"Kita sudah ada kontrak baru dengan dua perusahaan di China, dengan volume masing-masing 500 ribu ton dan 200 ribu ton," ujar Presdir Berau Coal, Bob Kamandanu di Gedung ESDM, Jalan Medan Merdeka Selatan, Jakarta, Kamis (13/8/2009)
Menurut Bob, pihaknya telah melakukan pengiriman pertama sejak bulan Juli lalu dengan masa kontrak 8 bulan. Namun sayangnya, Bob enggan menyebutkan nama perusahaan dan harga transaksi tersebut.
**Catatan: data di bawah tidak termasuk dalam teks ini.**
(** * lsr-gpt-generic: batch planning, checkpoint/resume and consolidation

    A shallow embedding of the batch pipeline of the repository
    ([impacts_common.py], [gpt_common.py], [gpt_classify.py]) and the
    properties of it that the design document states.

    Conventions of the embedding.
    - Python [int] is [Z]; [//] and [%] are [Z.div] and [Z.modulo], which
      round towards minus infinity exactly as Python does, with the
      [ZeroDivisionError] of a zero divisor written out.
    - Python [float] is idealised as an exact rational ([Q], kept reduced);
      the non-finite values have no counterpart.  The two scores the design
      document quotes are also evaluated on IEEE binary64 numbers.
    - [str] is [string] (the UTF-8 bytes of the text).
    - A [dict] is an association list in insertion order, as iteration over a
      Python dict observes it.
    - An exception is a value of [exn]; a computation that can raise returns a
      [result]; code that also mutates the batch plan, the results directory
      or the console runs in the monad [M] over [state], where the state
      reached so far survives a raised exception as it does in Python. *)

From Stdlib Require Import ZArith QArith String Ascii List Bool Lia.
From Stdlib Require Import Permutation DecimalString DecimalPos DecimalZ.
From Stdlib Require Import Floats Lqa.
Import ListNotations.

Local Open Scope string_scope.
Local Open Scope Z_scope.

(** ** Exceptions and results *)

(** The exception classes the pipeline can meet.  The first four are the
    ones the driver's [except] clause names; [APIConnectionError] stands for
    the service's other error classes, which that clause does not name. *)
Inductive exn : Type :=
| RateLimitError
| ServiceUnavailableError
| APIError
| OSError
| APIConnectionError
| JSONDecodeError
| KeyError
| ValueError
| TypeError
| IndexError
| ZeroDivisionError
| UnboundLocalError.

Inductive result (A : Type) : Type :=
| Ok (a : A)
| Raise (e : exn).

Arguments Ok {A} a.
Arguments Raise {A} e.

Definition rbind {A B : Type} (r : result A) (k : A -> result B) : result B :=
  match r with
  | Ok a => k a
  | Raise e => Raise e
  end.

Declare Scope result_scope.
Delimit Scope result_scope with res.
Notation "x <-? r ; k" := (rbind r (fun x => k))
  (at level 61, r at next level, right associativity) : result_scope.

(** ** Python built-ins on strings *)

Definition dquote : ascii := "034"%char.
Definition newline : ascii := "010"%char.

(** [s.endswith(suffix)] *)
Fixpoint str_endswith (s suffix : string) : bool :=
  String.eqb s suffix ||
  match s with
  | EmptyString => false
  | String _ s' => str_endswith s' suffix
  end.

(** [needle in hay] *)
Fixpoint str_contains (needle hay : string) : bool :=
  prefix needle hay ||
  match hay with
  | EmptyString => false
  | String _ hay' => str_contains needle hay'
  end.

(** [s.split(sep)] for a non-empty [sep] (every call site passes a literal):
    the pieces between the non-overlapping occurrences of [sep], scanned from
    the left.  [skip] counts the characters of a matched separator that are
    still to be passed over and [cur] is the piece read so far. *)
Fixpoint split_go (sep : string) (skip : nat) (cur s : string) : list string :=
  match s with
  | EmptyString => [cur]
  | String c s' =>
      match skip with
      | S k => split_go sep k cur s'
      | O =>
          if prefix sep s
          then cur :: split_go sep (String.length sep - 1) EmptyString s'
          else split_go sep O (cur ++ String c EmptyString) s'
      end
  end.

Definition str_split (sep s : string) : list string := split_go sep O EmptyString s.

(** [l[-1]] and [l[0]] on the list a [split] returns, which is never empty. *)
Definition py_last (l : list string) : string := last l EmptyString.
Definition py_first (l : list string) : string := hd EmptyString l.

(** ** Python [int] and [str] conversions *)

Definition is_digit (c : ascii) : bool :=
  let n := nat_of_ascii c in (48 <=? n)%nat && (n <=? 57)%nat.

Definition is_space (c : ascii) : bool :=
  let n := nat_of_ascii c in
  ((9 <=? n)%nat && (n <=? 13)%nat) || ((28 <=? n)%nat && (n <=? 32)%nat).

Fixpoint lstrip (s : string) : string :=
  match s with
  | String c s' => if is_space c then lstrip s' else s
  | EmptyString => EmptyString
  end.

Fixpoint string_rev_onto (s acc : string) : string :=
  match s with
  | EmptyString => acc
  | String c s' => string_rev_onto s' (String c acc)
  end.

Definition string_rev (s : string) : string := string_rev_onto s EmptyString.

(** [s.strip()] *)
Definition str_strip (s : string) : string :=
  string_rev (lstrip (string_rev (lstrip s))).

(** The digits of an integer literal, most significant first: decimal digits
    with single underscores allowed between two digits. *)
Fixpoint digits_value (acc : Z) (after_digit : bool) (s : string) : option Z :=
  match s with
  | EmptyString => if after_digit then Some acc else None
  | String c s' =>
      if is_digit c
      then digits_value (10 * acc + Z.of_nat (nat_of_ascii c - 48)) true s'
      else if (Ascii.eqb c "_" && after_digit)%bool
           then match s' with
                | String d _ => if is_digit d then digits_value acc false s' else None
                | EmptyString => None
                end
           else None
  end.

(** [int(s)] on a string: surrounding (ASCII) white space, an optional sign,
    decimal digits; [ValueError] otherwise. *)
Definition py_int (s : string) : result Z :=
  let t := str_strip s in
  let parsed :=
    match t with
    | String c r =>
        if Ascii.eqb c "-" then option_map Z.opp (digits_value 0 false r)
        else if Ascii.eqb c "+" then digits_value 0 false r
        else digits_value 0 false t
    | EmptyString => None
    end in
  match parsed with
  | Some z => Ok z
  | None => Raise ValueError
  end.

(** [str(n)] on an integer. *)
Definition py_str (n : Z) : string := NilEmpty.string_of_int (Z.to_int n).

(** ** Python arithmetic *)

(** [a // b] and [a % b] on integers. *)
Definition py_floordiv (a b : Z) : result Z :=
  if b =? 0 then Raise ZeroDivisionError else Ok (a / b).

Definition py_mod (a b : Z) : result Z :=
  if b =? 0 then Raise ZeroDivisionError else Ok (a mod b).

(** Float arithmetic, idealised: exact, kept in lowest terms. *)
Definition fadd (a b : Q) : Q := Qred (a + b).
Definition fmul (a b : Q) : Q := Qred (a * b).
Definition fdiv (a b : Q) : Q := Qred (a / b).

(** [range(n)] *)
Definition py_range (n : Z) : list Z := map Z.of_nat (seq 0 (Z.to_nat n)).

(** [l[start:stop]] with Python's treatment of negative and oversized bounds. *)
Definition slice_bound {A : Type} (l : list A) (i : Z) : nat :=
  let n := Z.of_nat (List.length l) in
  Z.to_nat (Z.min n (if i <? 0 then Z.max 0 (i + n) else i)).

Definition py_slice {A : Type} (l : list A) (start stop : Z) : list A :=
  let a := slice_bound l start in
  let b := slice_bound l stop in
  firstn (b - a) (skipn a l).

(** ** Python dicts, in insertion order *)

Section Dict.
Context {K V : Type} (eqb : K -> K -> bool).

Fixpoint dict_get (k : K) (d : list (K * V)) : option V :=
  match d with
  | [] => None
  | (k', v) :: d' => if eqb k k' then Some v else dict_get k d'
  end.

(** [d[k] = v]: replaces in place, or appends a new key. *)
Fixpoint dict_set (k : K) (v : V) (d : list (K * V)) : list (K * V) :=
  match d with
  | [] => [(k, v)]
  | (k', v') :: d' =>
      if eqb k k' then (k', v) :: d' else (k', v') :: dict_set k v d'
  end.

(** [d[k]], which raises [KeyError] on a missing key. *)
Definition dict_getitem (k : K) (d : list (K * V)) : result V :=
  match dict_get k d with
  | Some v => Ok v
  | None => Raise KeyError
  end.

End Dict.

Definition keys {K V : Type} (d : list (K * V)) : list K := map fst d.

(** ** Python values, as [json.loads] produces them *)

Set Warnings "-register-all".

Inductive pyval : Type :=
| PyNone
| PyBool (b : bool)
| PyNum (q : Q)
| PyStr (s : string)
| PyList (l : list pyval)
| PyDict (d : list (string * pyval)).

(** The operand of an arithmetic operator: a number, or a [bool] (an [int]
    in Python); anything else is a [TypeError]. *)
Definition as_number (v : pyval) : result Q :=
  match v with
  | PyNum q => Ok q
  | PyBool b => Ok (if b then 1%Q else 0%Q)
  | _ => Raise TypeError
  end.

(** [value["KEY"]] on a decoded JSON value. *)
Definition pyval_getitem (v : pyval) (k : string) : result pyval :=
  match v with
  | PyDict d => dict_getitem String.eqb k d
  | _ => Raise TypeError
  end.

(** * impacts_common.py *)

(** ** [ffsi_score] *)

(** One summand [p / 100 * w] of the score. *)
Definition weighted (p : pyval) (w : Z) : result Q :=
  (q <-? as_number p;
   Ok (fmul (fdiv q (inject_Z 100)) (inject_Z w)))%res.

(** [probs[i]] on a list. *)
Definition list_getitem (l : list pyval) (i : nat) : result pyval :=
  match nth_error l i with
  | Some v => Ok v
  | None => Raise IndexError
  end.

Definition ffsi_score (probs : pyval) (normalize : bool) : result Q :=
  (score <-?
     match probs with
     | PyDict d =>
         p1 <-? dict_getitem String.eqb "MINOR" d;
         t1 <-? weighted p1 1;
         p2 <-? dict_getitem String.eqb "MODERATE" d;
         t2 <-? weighted p2 2;
         p3 <-? dict_getitem String.eqb "SERIOUS" d;
         t3 <-? weighted p3 3;
         p4 <-? dict_getitem String.eqb "SEVERE" d;
         t4 <-? weighted p4 4;
         p5 <-? dict_getitem String.eqb "CATASTROPHIC" d;
         t5 <-? weighted p5 5;
         Ok (fadd (fadd (fadd (fadd t1 t2) t3) t4) t5)
     | PyList l =>
         p1 <-? list_getitem l 0;
         t1 <-? weighted p1 1;
         p2 <-? list_getitem l 1;
         t2 <-? weighted p2 2;
         p3 <-? list_getitem l 2;
         t3 <-? weighted p3 3;
         p4 <-? list_getitem l 3;
         t4 <-? weighted p4 4;
         p5 <-? list_getitem l 4;
         t5 <-? weighted p5 5;
         Ok (fadd (fadd (fadd (fadd t1 t2) t3) t4) t5)
     | _ => Raise UnboundLocalError
     end;
   Ok (if normalize then fdiv score (inject_Z 5) else score))%res.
Bob menjelaskan, untuk tahun ini pihaknya menargetkan dapat menjual 14,2 juta ton batubara dari total produksinya sebesar 15 juta ton.
"Net profit tahun ini kami targetkan akan meningkat menjadi di atas US$ 150 juta dari net profit tahun lalu sekitar US$ 80 juta," ungkapnya.
Bob menambahkan, untuk tahun depan pihaknya berencana akan meningkatkan produksi menjadi 17 juta ton. Namun saat ditanya target penjualan tahun depan, Bob enggan menyebutkan angka. "Kita lihat harga tahun depan," tandasnya.